Black Cell Technology was forced to terminate its Initial Coin Offering(ICO) by Hong Kong’s Securities and Futures Commission(SFC). SFC cited their ICO as being “potential unauthorized promotional activities and unlicensed regulated activities.”
The Hong Kong based startup are developing a mobile-based food marketplace named Krops aimed at simplifying business for both farmers and shoppers. As the startup is in its initial phase, contributors would have been given equity shares in the company after the launch of the app.
Black Cell Technology has currently complied with the official verdict by discontinuing its tokensale and assuring their investors that their cryptocurrency will be returned. They are the first ICO to be hit by the regulatory authority and SEC has issued a warning to all cryptocurrency exchanges to refrain from trading unregulated securities. Whether they are an isolated incident or if we are going to see a series of such crackdowns on similar frameworks is yet to be seen.
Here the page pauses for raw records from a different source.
(* ===== verification/ChainSync.v ===== *)
(** * Synchronization keeps the index and the headers in step

    Each operation of [Chain] that changes state, against [chain_inv]. *)

From S2P Require Import Prelude External Index TxPos HashIndex Fmt Headers Batch Store StoreSpec.
From S2P Require Import Client Chain ChainSpec.

Section sync.
Context {S W : Type} `{HS : !Hashes, HSL : !HashLaws, SO : !ScriptOps, VI : !VarInt,
  VIL : !VarIntLaws, SL : !Slices, SLL : !SlicesLaws, CS : !Consensus, RD : !RocksDB S,
  RL : !RocksDBLaws S, CJ : !ConfigJson, HA : !HttpAgent W, NL : !NodeLaws W}.
Implicit Types (c : IndexedChain S) (bs : list Batch) (w : W).

(** A list of batches that a run of the indexer can have built. *)
Definition chain_batches bs : Prop :=
  built 0 0 bs ∧ headers_linked (batch_header <$> bs).

(** The in-memory headers and the store both describe the batches [bs]. *)
Record chain_inv c bs : Prop := {
  ci_batches : chain_batches bs;
  ci_headers : ic_headers c = batch_header <$> bs;
  ci_store : indexes (rocks_get (db (store c))) bs;
}.

Lemma chain_batches_app a b : chain_batches (a ++ b) → chain_batches a.
Proof.
  intros [Hb Hl]. split; [by apply built_app in Hb as [? _]|].
  unfold headers_linked in *. rewrite fmap_app in Hl. by apply linked_app in Hl as [? _].
Qed.

Lemma last_header bs : last (batch_header <$> bs) = batch_header <$> last bs.
Proof. apply fmap_last. Qed.

(** *** Indexing a list of hashes *)

Lemma builder_ok bs ds bld new :
  chain_batches bs → Forall fetched ds →
  builder_new (E := chain_error slices_error) (headers_tip (batch_header <$> bs)) ds = Ok bld →
  builder_build bld = Ok new →
  chain_batches (bs ++ new) ∧ (λ b, ih_hash (batch_header b)) <$> new = blockhash <$> ds.
Proof.
  intros [Hbu Hl] Hds Hn Hb. unfold builder_new in Hn.
  apply bind_ok in Hn as (its & Hits & [= <-]).
  unfold builder_build in Hb. cbn [items builder_tip] in Hb.
  apply bind_ok in Hb as (? & _ & Hb). apply bind_ok in Hb as (bs' & Hm%map_err_ok & Hb).
  apply bind_ok in Hb as (? & Hc & [= ->]).
  destruct (built_next _ _ _ Hbu) as [Hu Hlen]; [done|done|]. rewrite Z.add_0_l in Hlen.
  assert (from_option ih_next_txnum txnum_default (headers_tip (batch_header <$> bs)) = next_from 0 bs)
    as Enext by (unfold headers_tip, next_from; rewrite last_header; by destruct (last bs)).
  assert (from_option (λ h, wrap32 (ih_height h + 1)) 0 (headers_tip (batch_header <$> bs)) =
          Z.of_nat (length bs)) as Eheight.
  { unfold headers_tip. destruct bs as [|b bs _] using rev_ind; [done|].
    rewrite fmap_app, last_app. cbn [fmap list_fmap last from_option].
    unfold headers_linked in Hl. rewrite fmap_app, linked_app in Hl. cbn [linked fmap list_fmap] in Hl.
    destruct Hl as (_ & _ & -> & _). rewrite length_fmap, length_app in *. cbn [length] in *.
    rewrite wrap32_small by bx_arith. lia. }
  assert (from_option ih_hash all_zeros (headers_tip (batch_header <$> bs)) =
          tip_hash_from all_zeros (batch_header <$> bs)) as Etip
    by (unfold headers_tip, tip_hash_from; by destruct (last _)).
  rewrite Enext, Eheight in Hits. rewrite Etip in Hc.
  assert (builder_items (E := index_error slices_error) (next_from 0 bs) (Z.of_nat (length bs)) ds
          = Ok its) as Hits' by (by eapply builder_items_any).
  destruct (build_items_built ds (next_from 0 bs) (Z.of_nat (length bs)) its new)
    as [Hbn Hha]; [done|done|lia|done..|].
  split; [|done]. split.
  - apply built_app. rewrite Z.add_0_l. done.
  - unfold headers_linked. rewrite fmap_app, linked_app. split; [done|].
    rewrite Z.add_0_l, length_fmap. eapply check_linked_ok; [done..|lia].
Qed.

Lemma index_chunk_ok bs acc stats hs w new stats' w' :
  chain_batches (bs ++ acc) →
  index_chunk (batch_header <$> bs) (acc, stats) hs w = (Ok (new, stats'), w') →
  ∃ add, new = acc ++ add ∧ chain_batches (bs ++ new) ∧
    (λ b, ih_hash (batch_header b)) <$> add = hs ∧
    (∃ ds, blockhash <$> ds = hs ∧ stats' = (λ s, foldl stats_add s ds) <$> stats).
Proof.
  intros Hcb. unfold index_chunk.
  intros (ds & w1 & [Hds <-]%mapM_fetch_data & Hv)%st_bind_ok.
  apply st_bind_ok in Hv as (bld & w2 & [Hbld ->]%st_lift_ok & Hv).
  apply st_bind_ok in Hv as (add & w2 & [Hadd ->]%st_lift_ok & Hv).
  apply st_ret_ok in Hv as [[= -> ->] _].
  assert ((match last acc with Some b => Some (batch_header b)
           | None => headers_tip (batch_header <$> bs) end) =
          headers_tip (batch_header <$> (bs ++ acc))) as Htip.
  { unfold headers_tip. rewrite fmap_app, last_app, !last_header. by destruct (last acc). }
  rewrite Htip in Hbld. destruct (builder_ok _ _ _ _ Hcb Hds Hbld Hadd) as [Hn Hh].
  exists add. rewrite app_assoc. split_and!; [done..|].
  by exists ds.
Qed.
Lemma elem_script_rows h t u scripts :
  hash_wf h → is_u32 t → is_u32 u →
  hash_prefix_row_new (prefix_new h) t ∈ script_rows Bitcoin u scripts ↔
  t = u ∧ touches h scripts.
Proof.
  intros Hh Ht Hu. unfold script_rows, indexed_scripts, touches. rewrite list_elem_of_fmap.
  split.
  - intros (s & Heq & [[Hop _] Hs]%list_elem_of_filter).
    apply row_new_inj in Heq as [Hp ->]; [|by apply prefix_new_length|apply prefix_new_length, sha256_wf|done..].
    eauto 6.
  - intros (-> & s & Hs & Hop & <-). exists s. split; [done|]. by apply list_elem_of_filter.
Qed.

Lemma elem_block_script_rows h t first sss :
  hash_wf h → is_u32 t → 0 ≤ first → first + Z.of_nat (length sss) < 2 ^ 32 →
  hash_prefix_row_new (prefix_new h) t ∈ block_script_rows Bitcoin first sss ↔
  ∃ j ss, sss !! j = Some ss ∧ t = first + Z.of_nat j ∧ touches h ss.
Proof.
  intros Hh Ht Hf Hb. revert first Hf Hb. induction sss as [|ss sss IH]; intros first Hf Hb;
    cbn [block_script_rows length] in *.
  { split; [set_solver|]. intros (j & ss & ? & _). by destruct j. }
  rewrite elem_of_app, elem_script_rows, IH by (done || bx_arith). split.
  - intros [[-> Ht']|(j & s & Hj & -> & Ht')].
    + exists 0%nat, ss. split_and!; [done|lia|done].
    + exists (S j), s. split_and!; [done|lia|done].
  - intros ([|j] & s & Hj & -> & Ht').
    + injection Hj as ->. left. split; [lia|done].
    + right. exists j, s. split_and!; [done|lia|done].
Qed.

Lemma elem_block_txid_rows h t first txids :
  hash_wf h → Forall hash_wf txids → is_u32 t → 0 ≤ first →
  first + Z.of_nat (length txids) < 2 ^ 32 →
  hash_prefix_row_new (prefix_new h) t ∈ block_txid_rows first txids ↔
  ∃ j x, txids !! j = Some x ∧ t = first + Z.of_nat j ∧ prefix_new x = prefix_new h.
Proof.
  intros Hh Hw Ht. revert first. induction Hw as [|x txids Hx _ IH]; intros first Hf Hb;
    cbn [block_txid_rows length] in *.
  { split; [set_solver|]. intros (j & ss & ? & _). by destruct j. }
  rewrite elem_of_cons, row_new_inj, IH
    by (done || bx_arith || by apply prefix_new_length). split.
  - intros [[Hpx ->]|(j & s & Hj & -> & Ht')].
    + exists 0%nat, x. split_and!; [done|lia|done].
    + exists (S j), s. split_and!; [done|lia|done].
  - intros ([|j] & s & Hj & -> & Ht').
    + injection Hj as ->. left. split; [done|lia].
    + right. exists j, s. split_and!; [done|lia|done].
Qed.
End rows.
(** What is fetched is what was indexed: at most the headers asked for, each
    with the hash of the header of its height. *)
Lemma liquid_block_headers_raw_ok (self : IndexedChain S) start count (w : W) raws w' :
  0 ≤ start → 0 ≤ count →
  liquid_block_headers_raw self start count w = (Ok raws, w') →
  Z.of_nat (length raws) ≤ count ∧
  ∀ i raw, raws !! i = Some raw →
    ∃ h, header_at_height (ic_headers self) (start + Z.of_nat i) = Some h ∧
      el_header_hash raw = Some (ih_hash h).
Proof using ELL.
  intros Hs Hcount. unfold liquid_block_headers_raw.
  destruct (header_at_height _ start) as [first|] eqn:Ef; [|intros [-> _]%st_ret_ok; done].
  set (n := Z.min count _). case_bool_decide as Hn; [intros [-> _]%st_ret_ok; done|].
  intros (hs & w1 & Hf%st_map_err_ok & [H _]%st_lift_ok)%st_bind_ok.
  apply checked_headers_ok in H as [-> Hall].
  unfold liquid_get_headers in Hf. apply st_bind_ok in Hf as (data & w2 & _ & [Hsp%map_err_ok _]%st_lift_ok).
  apply liquid_split_headers_loop_ok in Hsp as [_ Hok]. split.
  - rewrite length_fmap, length_take. lia.
  - intros i raw Hi. apply list_lookup_fmap_Some in Hi as (x & -> & Hx).
    destruct (Hall _ _ Hx) as (h & Hh & Hhash). exists h. split; [done|].
    apply lookup_take_Some in Hx as [Hx _]. eapply Forall_lookup_1 in Hok as (_ & -> & _); [|done].
    by rewrite Hhash.
Qed.
End headers.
This is following a series of regulatory decisions taken by the monetary regulators in Hong Kong. Last year SFC had issued a statement that they regard cryptocurrencies not as legal tender, money or currencies, but as “virtual commodities”, which is not subjected to regulation. However, ICOs were an exception to this as tokens carry rights to ownership or a share of the profits of the project. So ICOs in Hong Kong require SFC authorization as a securities offering. SFC has steadily been developing its approach and seems like they have an agenda to execute on.
While Hong Kong is relatively a crypto friendly nation, they have made it clear that consumer protection is their ulterior motive and ICO organizers should learn to follow the protocols before opening up public token sales. They are not the first regulatory body to start regulating ICOs that utilize tokens as securities and Futures Commission of US had also expressed similar motives.